The details of this movie are wonderful. The dreary time in transit, ironing uniforms and staring at the walls. Wanting to be at sea, something that few people can imagine until they've done it. The thrill of a few days per diem to blow in bars. The resignation of being a lifer and above all the nature of Navy friendships.
Jack Nicholson's character and Otis Young's are not natural friends. They probably wouldn't have time for one another in any other line of work, but having the shared experience of being First Class Petty Officers at the same base is enough for them to be comfortable with one another and to enjoy each other's company. They also both take to the young kid and they both know how to treat him because they've been doing it for so long.
I can't tell you how real these characters were to me.

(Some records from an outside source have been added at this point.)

Lemma removelast_shorter (k : list string) : k ≠ [] → removelast k ≠ k.
Proof.
  intros Hk Heq. destruct (exists_last Hk) as (pre & c & ->).
  rewrite removelast_last in Heq.
  apply (f_equal length) in Heq. rewrite length_app in Heq. simpl in Heq. lia.
Qed.

Lemma wf_insert_dir (f : gmap (list string) node) (k : list string) :
  fs_wf f → node_at f (removelast k) = Some Dir → fs_wf (<[k := Dir]> f).
Proof.
  intros Hwf Hparent k' n Hk'.
  destruct (decide (removelast k' = k)) as [Heq|Hne].
  - rewrite Heq. clear. destruct k; [done|]. simpl. by rewrite lookup_insert_eq.
  - rewrite node_at_insert_ne by (intros Heq; by apply Hne).
    destruct (decide (k = k')) as [<-|Hkk]; [done|].
    rewrite lookup_insert_ne in Hk' by done. by eapply Hwf.
Qed.

Lemma wf_insert_file (f : gmap (list string) node) (k : list string) (b : string) :
  fs_wf f → k ≠ [] → node_at f (removelast k) = Some Dir → f !! k ≠ Some Dir →
  fs_wf (<[k := File b]> f).
Proof.
  intros Hwf Hk Hparent Hnodir k' n Hk'.
  destruct (decide (k = k')) as [<-|Hkk].
  - rewrite node_at_insert_ne; [done|]. intros Heq. by apply (removelast_shorter k).
  - rewrite lookup_insert_ne in Hk' by done.
    pose proof (Hwf k' n Hk') as Hp.
    destruct (decide (k = removelast k')) as [Heq|Hne].
    + exfalso. rewrite <- Heq in Hp. destruct k; [done|]. simpl in Hp. done.
    + by rewrite node_at_insert_ne.
Qed.

Lemma wf_delete_file (f : gmap (list string) node) (k : list string) (b : string) :
  fs_wf f → f !! k = Some (File b) → fs_wf (delete k f).
Proof.
  intros Hwf Hfile k' n Hk'.
  apply lookup_delete_Some in Hk' as [Hkk Hk'].
  pose proof (Hwf k' n Hk') as Hp.
  destruct (decide (k = removelast k')) as [Heq|Hne].
  - rewrite <- Heq in *. destruct k; [done|]. simpl in Hp. congruence.
  - by rewrite node_at_delete_ne.
Qed.

Lemma prefix_removelast (k k' : list string) :
  k `prefix_of` removelast k' → k `prefix_of` k'.
Proof.
  intros [r Hr]. destruct (decide (k' = [])) as [->|Hne]; [by exists r|].
  destruct (exists_last Hne) as (pre & c & ->).
  rewrite removelast_last in Hr. subst pre. exists (r ++ [c]). by rewrite app_assoc.
Qed.

Lemma wf_remove_tree (f : gmap (list string) node) (k : list string) :
  fs_wf f → fs_wf (remove_tree k f).
Proof.
  intros Hwf k' n Hk'. rewrite remove_tree_lookup in Hk'.
  case_decide as Hp; [done|].
  pose proof (Hwf k' n Hk') as Hparent.
  destruct (removelast k') as [|c kp] eqn:Hr; [done|]. simpl in *.
  rewrite remove_tree_lookup. case_decide as Hp'; [|done].
  exfalso. apply Hp. apply prefix_removelast. by rewrite Hr.
Qed.

Lemma mkdirs_wf (p : string) (pre rest : list string) (f : gmap (list string) node) :
  fs_wf f → node_at f pre = Some Dir → fs_wf (mkdirs p pre rest f).2.
Proof.
  revert pre f. induction rest as [|c rest IH]; intros pre f Hwf Hpre; [done|].
  simpl. destruct (f !! (pre ++ [c])) as [[b|]|] eqn:Hc.
  - by destruct rest.
  - apply IH; [done|]. by rewrite node_at_snoc.
  - apply IH.
    + apply wf_insert_dir; [done|]. by rewrite removelast_last.
    + rewrite node_at_snoc. apply lookup_insert_eq.
Qed.

Lemma open_key_wf (truncate : bool) (p : string) (k : list string)
    (f f' : gmap (list string) node) :
  open_key truncate p k f = Ok f' → fs_wf f → fs_wf f'.
Proof.
  unfold open_key. destruct k as [|c k]; [done|].
  destruct (node_at f (removelast (c :: k))) as [[?|]|] eqn:Hp; try done.
  destruct (f !! (c :: k)) as [[old|]|] eqn:Hk; try done.
  - destruct truncate; intros [= <-] Hwf; [|done].
    apply wf_insert_file; try done. by rewrite Hk.
  - intros [= <-] Hwf. apply wf_insert_file; try done. by rewrite Hk.
Qed.

Lemma write_key_wf (k : list string) (bytes : string) (f : gmap (list string) node) :
  fs_wf f → is_file_at f k → fs_wf (write_key k bytes f).
Proof.
  intros Hwf [old Hk]. unfold write_key. rewrite Hk.
  destruct (decide (k = [])) as [->|Hne].
  - intros k' n Hk'. destruct (decide (k' = [])) as [->|Hne']; [done|].
    rewrite lookup_insert_ne in Hk' by done.
    pose proof (Hwf k' n Hk') as Hp.
    destruct (removelast k'); [done|]. simpl in *. by rewrite lookup_insert_ne.
  - apply wf_insert_file; [done|done| |by rewrite Hk].
    by eapply Hwf.
Qed.

End WfFacts.

Section WfKept.
Context (E : Env).
Import PosixPath PathFacts FsFacts WfFacts.

Lemma wf_of_same_fs {A} (m : M A) : preserves same_fs m → preserves wf_kept m.
Proof. intros Hm w r w' Hrun Hwf. by rewrite (Hm w r w' Hrun). Qed.

Lemma wf_logger (l : level) (msg : string) : preserves wf_kept (logger l msg).
Proof. apply wf_of_same_fs. by intros w r w' [= <- <-]. Qed.
(* ===== verification/_CoqProject ===== *)
-Q . S2P
Prelude.v
AddressManager.v
TTLLock.v
TensorAllocator.v
Keys.v
L1Memory.v
L1Manager.v
L1ManagerInv.v
L1ManagerProps.v
L1Staging.v
L1ManagerOps.v
Bitmap.v
Fold.v
PyFloat.v
EvictionPolicy.v
ARC.v
Grid.v
PrefetchPolicy.v
L2Adapter.v
EvictionController.v
Handler.v
StoreController.v
Cells.v
PrefetchController.v
PrefetchMoves.v
PrefetchLoad.v
PrefetchInv.v
PrefetchBalance.v
PrefetchTiers.v
PrefetchProps.v
StorageManager.v
StorageRouting.v
StorageTiers.v
StorageProps.v
TokenHasher.v
BlendIndex.v
EventGate.v
Placements.v
UsageManager.v
KeyDirectory.v
KeyDirectoryInv.v
DirectoryBlend.v
DirectoryProps.v
DirectoryRestore.v
Coordinator.v
CacheEvents.v
CacheEventsInv.v
CacheEventsProps.v
FleetFeed.v
ServerConfig.v
FleetEviction.v
OperatorApi.v
Membership.v
Quiesce.v
Checkpoint.v
Lemma length_oset_del k l :
  NoDup l → k ∈ l → S (length (oset_del k l)) = length l.
Proof.
  unfold oset_del. induction l as [|x l IH]; [set_solver|].
  intros [Hx Hl]%NoDup_cons [->|Hk]%elem_of_cons; rewrite filter_cons.
  - rewrite decide_False by naive_solver. f_equal/=.
    pose proof (oset_del_notin x l Hx) as E. unfold oset_del in E. by rewrite E.
  - rewrite decide_True by set_solver. simpl. by rewrite IH.
Qed.

Lemma length_oset_del_le k l : length (oset_del k l) ≤ length l.
Proof. apply length_filter. Qed.

Lemma length_oset_move k l :
  NoDup l → k ∈ l → length (oset_move_to_end k l) = length l.
Proof.
  intros. unfold oset_move_to_end. rewrite length_app. simpl.
  rewrite <-(length_oset_del k l) by done. lia.
Qed.
End oset.

(** [set_solver] sees through the ordered-set operations. *)
Section oset_unfold.
Context {K : Type} `{EqDecision K}.

#[export] Instance set_unfold_oset_del (x k : K) l P :
  SetUnfoldElemOf x l P → SetUnfoldElemOf x (oset_del k l) (P ∧ x ≠ k).
Proof. intros [HP]. constructor. by rewrite elem_of_oset_del, HP. Qed.
#[export] Instance set_unfold_oset_set (x k : K) l P :
  SetUnfoldElemOf x l P → SetUnfoldElemOf x (oset_set k l) (P ∨ x = k).
Proof. intros [HP]. constructor. by rewrite elem_of_oset_set, HP. Qed.
#[export] Instance set_unfold_oset_move (x k : K) l P :
  SetUnfoldElemOf x l P → SetUnfoldElemOf x (oset_move_to_end k l) (P ∨ x = k).
Proof. intros [HP]. constructor. by rewrite elem_of_oset_move, HP. Qed.
End oset_unfold.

I can's say "Oh Jack reminds me of GSM1 So-and-so and Otis reminds me of QM1 Whatshisname". IT's too real for that. They both remind me of many, many people I had the good fortune to work with.
And they are flawed. They lack the guts to spare Randy Quad from this injustice. They don't even stick together on the way back to Norfolk, probably because they know they did something less than wonderful to the young man. They are indoctrinated but not inhuman.
I also enjoyed seeing shades of Jack's work in "One Flew Over the Cukoo's Nest". Bad-ass is kind of a rough draft of his McMuphy. This is Jack at his finest.
Randy Quaid's performance made me feel a little bit sad. Not just for the character, but for the actor. He had so much talent back then and somehow he got pigeon holed playing big dopes. He certainly has as much talent as his younger brother but not the leading man looks. I don't think I'll ever see him in the Vaction movies without cringing. He should have become so much more. (Of course his other work is entertaining but it's never touching or through provoking as it is here.) And Otis Young was terrific too. I'm not sure why he never got more good roles, but this is something to be proud of.
In short, this is the most realistic navy movie I've ever seen. If you're thinking about enlisting, or if a loved one is, this is not a bad way to see what the navy does to a man-good and bad. And it's funny that they do this without ever setting foot on a vessel.
I want to find the poster and hang it on my walls next to my commission.